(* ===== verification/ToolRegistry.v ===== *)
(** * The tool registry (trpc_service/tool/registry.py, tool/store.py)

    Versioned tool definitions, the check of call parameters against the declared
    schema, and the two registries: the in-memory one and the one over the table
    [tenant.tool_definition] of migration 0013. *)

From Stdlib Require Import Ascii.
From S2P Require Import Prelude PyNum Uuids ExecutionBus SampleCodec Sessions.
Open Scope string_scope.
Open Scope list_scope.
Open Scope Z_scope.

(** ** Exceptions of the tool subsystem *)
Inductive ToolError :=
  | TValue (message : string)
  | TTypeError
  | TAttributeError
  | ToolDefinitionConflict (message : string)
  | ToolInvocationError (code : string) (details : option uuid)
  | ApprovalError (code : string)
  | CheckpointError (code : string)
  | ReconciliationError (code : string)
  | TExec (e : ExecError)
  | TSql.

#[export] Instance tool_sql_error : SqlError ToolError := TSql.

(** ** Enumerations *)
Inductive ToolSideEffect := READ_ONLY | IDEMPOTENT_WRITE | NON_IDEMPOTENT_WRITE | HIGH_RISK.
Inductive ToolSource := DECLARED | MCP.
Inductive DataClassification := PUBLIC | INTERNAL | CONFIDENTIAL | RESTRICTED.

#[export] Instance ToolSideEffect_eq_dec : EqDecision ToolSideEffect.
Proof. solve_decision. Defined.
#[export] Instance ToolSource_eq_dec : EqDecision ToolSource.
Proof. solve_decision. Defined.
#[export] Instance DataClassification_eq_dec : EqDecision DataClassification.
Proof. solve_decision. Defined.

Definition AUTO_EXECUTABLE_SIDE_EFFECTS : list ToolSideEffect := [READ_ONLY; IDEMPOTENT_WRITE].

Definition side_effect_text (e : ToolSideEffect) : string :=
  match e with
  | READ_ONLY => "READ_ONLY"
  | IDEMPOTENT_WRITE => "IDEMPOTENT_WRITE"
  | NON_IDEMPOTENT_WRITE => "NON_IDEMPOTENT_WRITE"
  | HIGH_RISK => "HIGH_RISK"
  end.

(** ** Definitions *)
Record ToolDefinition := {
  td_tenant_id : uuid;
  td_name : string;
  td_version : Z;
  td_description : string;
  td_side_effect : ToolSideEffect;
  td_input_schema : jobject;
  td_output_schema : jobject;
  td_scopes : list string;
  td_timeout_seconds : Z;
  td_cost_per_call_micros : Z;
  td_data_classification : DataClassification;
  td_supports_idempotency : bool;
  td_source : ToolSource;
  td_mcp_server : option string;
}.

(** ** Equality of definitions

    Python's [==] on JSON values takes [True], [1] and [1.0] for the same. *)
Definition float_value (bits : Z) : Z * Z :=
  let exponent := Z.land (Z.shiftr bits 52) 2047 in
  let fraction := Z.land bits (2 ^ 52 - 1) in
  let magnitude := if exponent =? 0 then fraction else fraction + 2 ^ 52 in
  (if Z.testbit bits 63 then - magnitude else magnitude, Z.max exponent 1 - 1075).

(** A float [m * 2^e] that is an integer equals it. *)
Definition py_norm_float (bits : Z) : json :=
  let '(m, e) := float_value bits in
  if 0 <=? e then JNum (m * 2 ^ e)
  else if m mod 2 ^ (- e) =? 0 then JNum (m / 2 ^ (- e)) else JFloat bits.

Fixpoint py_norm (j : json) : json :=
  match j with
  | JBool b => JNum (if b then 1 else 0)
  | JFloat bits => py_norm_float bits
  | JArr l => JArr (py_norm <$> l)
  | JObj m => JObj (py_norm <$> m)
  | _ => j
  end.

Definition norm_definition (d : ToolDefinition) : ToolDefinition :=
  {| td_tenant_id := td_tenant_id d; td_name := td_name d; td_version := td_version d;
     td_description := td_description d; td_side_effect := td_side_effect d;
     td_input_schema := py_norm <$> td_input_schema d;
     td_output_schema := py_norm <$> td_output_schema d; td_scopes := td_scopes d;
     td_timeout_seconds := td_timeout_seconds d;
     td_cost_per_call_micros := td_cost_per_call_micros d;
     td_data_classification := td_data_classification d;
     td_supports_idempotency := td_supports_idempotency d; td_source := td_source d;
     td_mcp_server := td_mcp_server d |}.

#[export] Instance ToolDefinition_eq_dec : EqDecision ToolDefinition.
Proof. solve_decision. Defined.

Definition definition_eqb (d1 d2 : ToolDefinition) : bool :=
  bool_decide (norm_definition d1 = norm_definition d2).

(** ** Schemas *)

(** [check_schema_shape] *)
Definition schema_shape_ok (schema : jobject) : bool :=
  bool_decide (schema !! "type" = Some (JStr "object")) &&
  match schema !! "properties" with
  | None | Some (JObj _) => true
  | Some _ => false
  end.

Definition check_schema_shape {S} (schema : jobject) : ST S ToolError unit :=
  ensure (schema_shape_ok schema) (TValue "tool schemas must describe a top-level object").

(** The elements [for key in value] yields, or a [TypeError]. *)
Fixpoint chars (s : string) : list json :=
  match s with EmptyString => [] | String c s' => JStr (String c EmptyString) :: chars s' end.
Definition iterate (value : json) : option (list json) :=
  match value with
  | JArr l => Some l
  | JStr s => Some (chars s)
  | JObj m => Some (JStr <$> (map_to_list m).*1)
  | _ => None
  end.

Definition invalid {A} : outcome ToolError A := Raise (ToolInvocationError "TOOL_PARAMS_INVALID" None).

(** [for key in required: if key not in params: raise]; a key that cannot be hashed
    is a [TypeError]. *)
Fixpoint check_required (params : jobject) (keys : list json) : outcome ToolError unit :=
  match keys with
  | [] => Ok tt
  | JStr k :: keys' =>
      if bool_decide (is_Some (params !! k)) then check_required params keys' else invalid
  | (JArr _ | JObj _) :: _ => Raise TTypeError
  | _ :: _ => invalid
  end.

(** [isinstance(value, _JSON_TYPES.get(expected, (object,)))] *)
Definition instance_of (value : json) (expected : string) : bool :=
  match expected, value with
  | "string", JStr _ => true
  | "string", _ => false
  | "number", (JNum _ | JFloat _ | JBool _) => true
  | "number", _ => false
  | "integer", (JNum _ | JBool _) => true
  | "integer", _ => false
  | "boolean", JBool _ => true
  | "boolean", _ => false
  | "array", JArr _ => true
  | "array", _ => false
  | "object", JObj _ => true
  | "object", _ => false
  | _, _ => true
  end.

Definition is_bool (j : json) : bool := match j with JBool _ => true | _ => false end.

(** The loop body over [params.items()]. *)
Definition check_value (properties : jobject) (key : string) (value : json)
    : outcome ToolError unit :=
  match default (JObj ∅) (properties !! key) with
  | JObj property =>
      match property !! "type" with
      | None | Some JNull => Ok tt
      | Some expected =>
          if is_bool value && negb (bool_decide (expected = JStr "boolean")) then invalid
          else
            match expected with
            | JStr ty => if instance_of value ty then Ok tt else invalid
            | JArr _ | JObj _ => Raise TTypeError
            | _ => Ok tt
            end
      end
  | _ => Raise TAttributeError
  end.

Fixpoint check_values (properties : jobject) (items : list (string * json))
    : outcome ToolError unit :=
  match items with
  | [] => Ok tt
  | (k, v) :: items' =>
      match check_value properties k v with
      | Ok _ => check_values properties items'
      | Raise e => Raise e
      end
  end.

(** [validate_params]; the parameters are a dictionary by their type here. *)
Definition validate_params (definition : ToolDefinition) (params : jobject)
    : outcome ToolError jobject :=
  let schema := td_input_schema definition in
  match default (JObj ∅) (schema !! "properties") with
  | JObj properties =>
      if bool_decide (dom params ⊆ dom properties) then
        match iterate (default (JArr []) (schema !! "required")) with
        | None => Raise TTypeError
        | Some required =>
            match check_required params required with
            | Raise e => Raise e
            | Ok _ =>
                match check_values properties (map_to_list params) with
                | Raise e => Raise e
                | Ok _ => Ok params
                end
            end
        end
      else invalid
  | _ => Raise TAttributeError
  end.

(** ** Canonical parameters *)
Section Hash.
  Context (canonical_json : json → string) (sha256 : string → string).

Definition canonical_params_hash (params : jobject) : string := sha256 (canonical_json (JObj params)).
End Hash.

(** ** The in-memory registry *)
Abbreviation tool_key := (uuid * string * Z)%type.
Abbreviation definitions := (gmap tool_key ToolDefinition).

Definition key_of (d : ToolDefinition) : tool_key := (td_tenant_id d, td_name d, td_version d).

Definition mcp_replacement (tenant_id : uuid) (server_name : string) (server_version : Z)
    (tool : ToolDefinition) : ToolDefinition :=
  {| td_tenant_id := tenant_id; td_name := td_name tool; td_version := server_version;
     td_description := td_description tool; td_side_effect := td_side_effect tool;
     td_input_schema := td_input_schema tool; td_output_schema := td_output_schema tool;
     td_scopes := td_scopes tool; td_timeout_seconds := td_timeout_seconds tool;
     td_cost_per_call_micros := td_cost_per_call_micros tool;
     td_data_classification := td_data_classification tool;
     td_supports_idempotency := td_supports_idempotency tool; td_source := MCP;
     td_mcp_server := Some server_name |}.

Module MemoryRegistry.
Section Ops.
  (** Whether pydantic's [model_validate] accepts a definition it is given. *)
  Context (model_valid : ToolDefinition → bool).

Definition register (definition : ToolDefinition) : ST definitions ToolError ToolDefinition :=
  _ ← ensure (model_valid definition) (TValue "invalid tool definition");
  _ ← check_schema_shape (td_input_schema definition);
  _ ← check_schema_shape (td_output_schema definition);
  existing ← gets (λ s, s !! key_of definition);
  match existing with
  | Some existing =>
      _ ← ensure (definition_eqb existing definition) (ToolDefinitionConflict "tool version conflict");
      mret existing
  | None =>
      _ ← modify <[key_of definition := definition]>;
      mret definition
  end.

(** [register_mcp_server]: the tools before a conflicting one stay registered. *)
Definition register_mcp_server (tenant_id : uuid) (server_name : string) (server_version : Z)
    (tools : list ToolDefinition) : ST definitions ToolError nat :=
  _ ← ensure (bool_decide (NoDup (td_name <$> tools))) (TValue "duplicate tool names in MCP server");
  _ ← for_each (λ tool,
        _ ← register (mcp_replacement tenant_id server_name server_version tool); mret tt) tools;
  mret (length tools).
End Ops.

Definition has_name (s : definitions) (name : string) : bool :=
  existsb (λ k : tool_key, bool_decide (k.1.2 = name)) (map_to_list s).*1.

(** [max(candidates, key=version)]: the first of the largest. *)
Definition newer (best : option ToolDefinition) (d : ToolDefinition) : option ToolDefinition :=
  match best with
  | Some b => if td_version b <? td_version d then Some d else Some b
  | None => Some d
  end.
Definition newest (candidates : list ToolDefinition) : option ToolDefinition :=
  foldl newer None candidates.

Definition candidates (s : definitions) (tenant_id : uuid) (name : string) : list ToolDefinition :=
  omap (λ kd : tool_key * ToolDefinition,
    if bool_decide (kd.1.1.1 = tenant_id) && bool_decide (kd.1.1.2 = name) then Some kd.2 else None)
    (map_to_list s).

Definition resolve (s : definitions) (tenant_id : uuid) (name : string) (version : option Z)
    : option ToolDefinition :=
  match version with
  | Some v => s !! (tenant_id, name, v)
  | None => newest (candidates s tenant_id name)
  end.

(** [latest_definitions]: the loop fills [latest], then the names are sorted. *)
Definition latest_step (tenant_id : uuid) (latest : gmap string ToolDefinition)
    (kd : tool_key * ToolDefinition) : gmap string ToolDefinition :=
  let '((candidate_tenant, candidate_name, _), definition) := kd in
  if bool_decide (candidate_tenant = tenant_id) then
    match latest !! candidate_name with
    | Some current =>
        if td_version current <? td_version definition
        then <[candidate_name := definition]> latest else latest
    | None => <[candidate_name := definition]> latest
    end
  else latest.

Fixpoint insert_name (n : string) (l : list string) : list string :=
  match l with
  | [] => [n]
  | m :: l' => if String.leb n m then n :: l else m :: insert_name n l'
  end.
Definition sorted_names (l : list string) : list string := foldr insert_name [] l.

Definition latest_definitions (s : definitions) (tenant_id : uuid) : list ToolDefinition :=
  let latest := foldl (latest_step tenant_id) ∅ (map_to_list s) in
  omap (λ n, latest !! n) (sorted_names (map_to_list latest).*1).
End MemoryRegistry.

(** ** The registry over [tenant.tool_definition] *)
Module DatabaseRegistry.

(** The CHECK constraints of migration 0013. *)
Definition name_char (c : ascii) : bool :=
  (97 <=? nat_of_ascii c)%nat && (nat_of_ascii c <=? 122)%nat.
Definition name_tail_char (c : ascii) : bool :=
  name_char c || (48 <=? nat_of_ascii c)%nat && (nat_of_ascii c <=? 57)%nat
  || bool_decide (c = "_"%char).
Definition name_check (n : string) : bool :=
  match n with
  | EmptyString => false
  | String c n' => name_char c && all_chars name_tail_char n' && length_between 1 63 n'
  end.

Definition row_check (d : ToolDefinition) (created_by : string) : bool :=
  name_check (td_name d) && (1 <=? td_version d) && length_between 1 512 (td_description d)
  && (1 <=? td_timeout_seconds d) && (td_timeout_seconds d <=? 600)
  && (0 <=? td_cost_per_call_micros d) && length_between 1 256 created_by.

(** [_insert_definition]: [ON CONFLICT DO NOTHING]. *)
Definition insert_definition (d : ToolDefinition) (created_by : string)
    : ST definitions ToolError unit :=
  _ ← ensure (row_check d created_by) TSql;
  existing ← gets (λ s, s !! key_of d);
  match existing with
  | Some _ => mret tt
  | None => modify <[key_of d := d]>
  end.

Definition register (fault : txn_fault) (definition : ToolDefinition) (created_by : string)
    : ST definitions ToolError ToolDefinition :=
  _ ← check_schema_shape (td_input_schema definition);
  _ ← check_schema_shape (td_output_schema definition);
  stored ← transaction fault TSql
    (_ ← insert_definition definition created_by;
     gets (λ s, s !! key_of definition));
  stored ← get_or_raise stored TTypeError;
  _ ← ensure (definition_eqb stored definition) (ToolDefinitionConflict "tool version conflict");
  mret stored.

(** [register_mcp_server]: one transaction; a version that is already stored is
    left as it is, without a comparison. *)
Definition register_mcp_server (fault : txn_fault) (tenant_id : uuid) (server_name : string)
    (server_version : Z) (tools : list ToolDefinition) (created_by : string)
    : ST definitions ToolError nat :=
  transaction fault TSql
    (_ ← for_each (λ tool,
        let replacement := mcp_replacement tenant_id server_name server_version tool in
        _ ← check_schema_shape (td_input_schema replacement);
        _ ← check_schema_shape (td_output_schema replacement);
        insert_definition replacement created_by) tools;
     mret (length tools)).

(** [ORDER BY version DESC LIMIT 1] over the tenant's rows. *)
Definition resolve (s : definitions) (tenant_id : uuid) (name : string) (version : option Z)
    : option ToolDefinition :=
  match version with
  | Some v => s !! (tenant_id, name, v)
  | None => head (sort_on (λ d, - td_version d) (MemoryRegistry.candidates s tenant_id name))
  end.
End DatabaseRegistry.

□ □ □ □ □

Retype the records above, but only those lines that fall between the line containing "mret definition" and the line containing "(** [max(candidates, key=version)]: the", with both of those lines included, exactly as written.

      mret definition
  end.

(** [register_mcp_server]: the tools before a conflicting one stay registered. *)
Definition register_mcp_server (tenant_id : uuid) (server_name : string) (server_version : Z)
    (tools : list ToolDefinition) : ST definitions ToolError nat :=
  _ ← ensure (bool_decide (NoDup (td_name <$> tools))) (TValue "duplicate tool names in MCP server");
  _ ← for_each (λ tool,
        _ ← register (mcp_replacement tenant_id server_name server_version tool); mret tt) tools;
  mret (length tools).
End Ops.

Definition has_name (s : definitions) (name : string) : bool :=
  existsb (λ k : tool_key, bool_decide (k.1.2 = name)) (map_to_list s).*1.

(** [max(candidates, key=version)]: the first of the largest. *)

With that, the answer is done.